What the task requires
Every entry below needs to be repeated exactly.

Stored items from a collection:
Lemma forallb_false_In {A : Type} (f : A -> bool) (xs : list A) (x : A) :
  In x xs -> f x = false -> forallb f xs = false.
Proof.
  intros Hin Hx. destruct (forallb f xs) eqn:Hall; [| reflexivity].
  rewrite forallb_forall in Hall. rewrite (Hall x Hin) in Hx. discriminate.
Qed.

(** X10: a list or tuple with an element that is not a primitive and an
    element that is not byte-like (they may be the same one) is normalized
    through its printed form: a one-string [text], or absence when it
    prints as the empty string. *)
Theorem normalize_mixed_sequence `{rt : Runtime} (xs : list pyval)
  (x y : pyval) (printed : string) :
  In x xs -> is_primitive x = false ->
  In y xs -> is_byteslike y = false ->
  normalize_tag_value (plain_list xs printed) =
    Ok (if String.eqb printed "" then None else Some (CText [printed])) /\
  normalize_tag_value (plain_tuple xs printed) =
    Ok (if String.eqb printed "" then None else Some (CText [printed])).
Proof.
  intros Hx Hprim Hy Hbytes.
  pose proof (forallb_false_In is_primitive xs x Hx Hprim) as Hp.
  pose proof (forallb_false_In is_byteslike xs y Hy Hbytes) as Hb.
  unfold normalize_tag_value, later_rules, sequence_rule, scalar_rules, str_fallback.
  simpl. rewrite Hp, Hb, andb_false_r. simpl.
  split; now destruct (String.eqb printed "").
Qed.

Response to this exercise
Lemma forallb_false_In {A : Type} (f : A -> bool) (xs : list A) (x : A) :
  In x xs -> f x = false -> forallb f xs = false.
Proof.
  intros Hin Hx. destruct (forallb f xs) eqn:Hall; [| reflexivity].
  rewrite forallb_forall in Hall. rewrite (Hall x Hin) in Hx. discriminate.
Qed.

(** X10: a list or tuple with an element that is not a primitive and an
    element that is not byte-like (they may be the same one) is normalized
    through its printed form: a one-string [text], or absence when it
    prints as the empty string. *)
Theorem normalize_mixed_sequence `{rt : Runtime} (xs : list pyval)
  (x y : pyval) (printed : string) :
  In x xs -> is_primitive x = false ->
  In y xs -> is_byteslike y = false ->
  normalize_tag_value (plain_list xs printed) =
    Ok (if String.eqb printed "" then None else Some (CText [printed])) /\
  normalize_tag_value (plain_tuple xs printed) =
    Ok (if String.eqb printed "" then None else Some (CText [printed])).
Proof.
  intros Hx Hprim Hy Hbytes.
  pose proof (forallb_false_In is_primitive xs x Hx Hprim) as Hp.
  pose proof (forallb_false_In is_byteslike xs y Hy Hbytes) as Hb.
  unfold normalize_tag_value, later_rules, sequence_rule, scalar_rules, str_fallback.
  simpl. rewrite Hp, Hb, andb_false_r. simpl.
  split; now destruct (String.eqb printed "").
Qed.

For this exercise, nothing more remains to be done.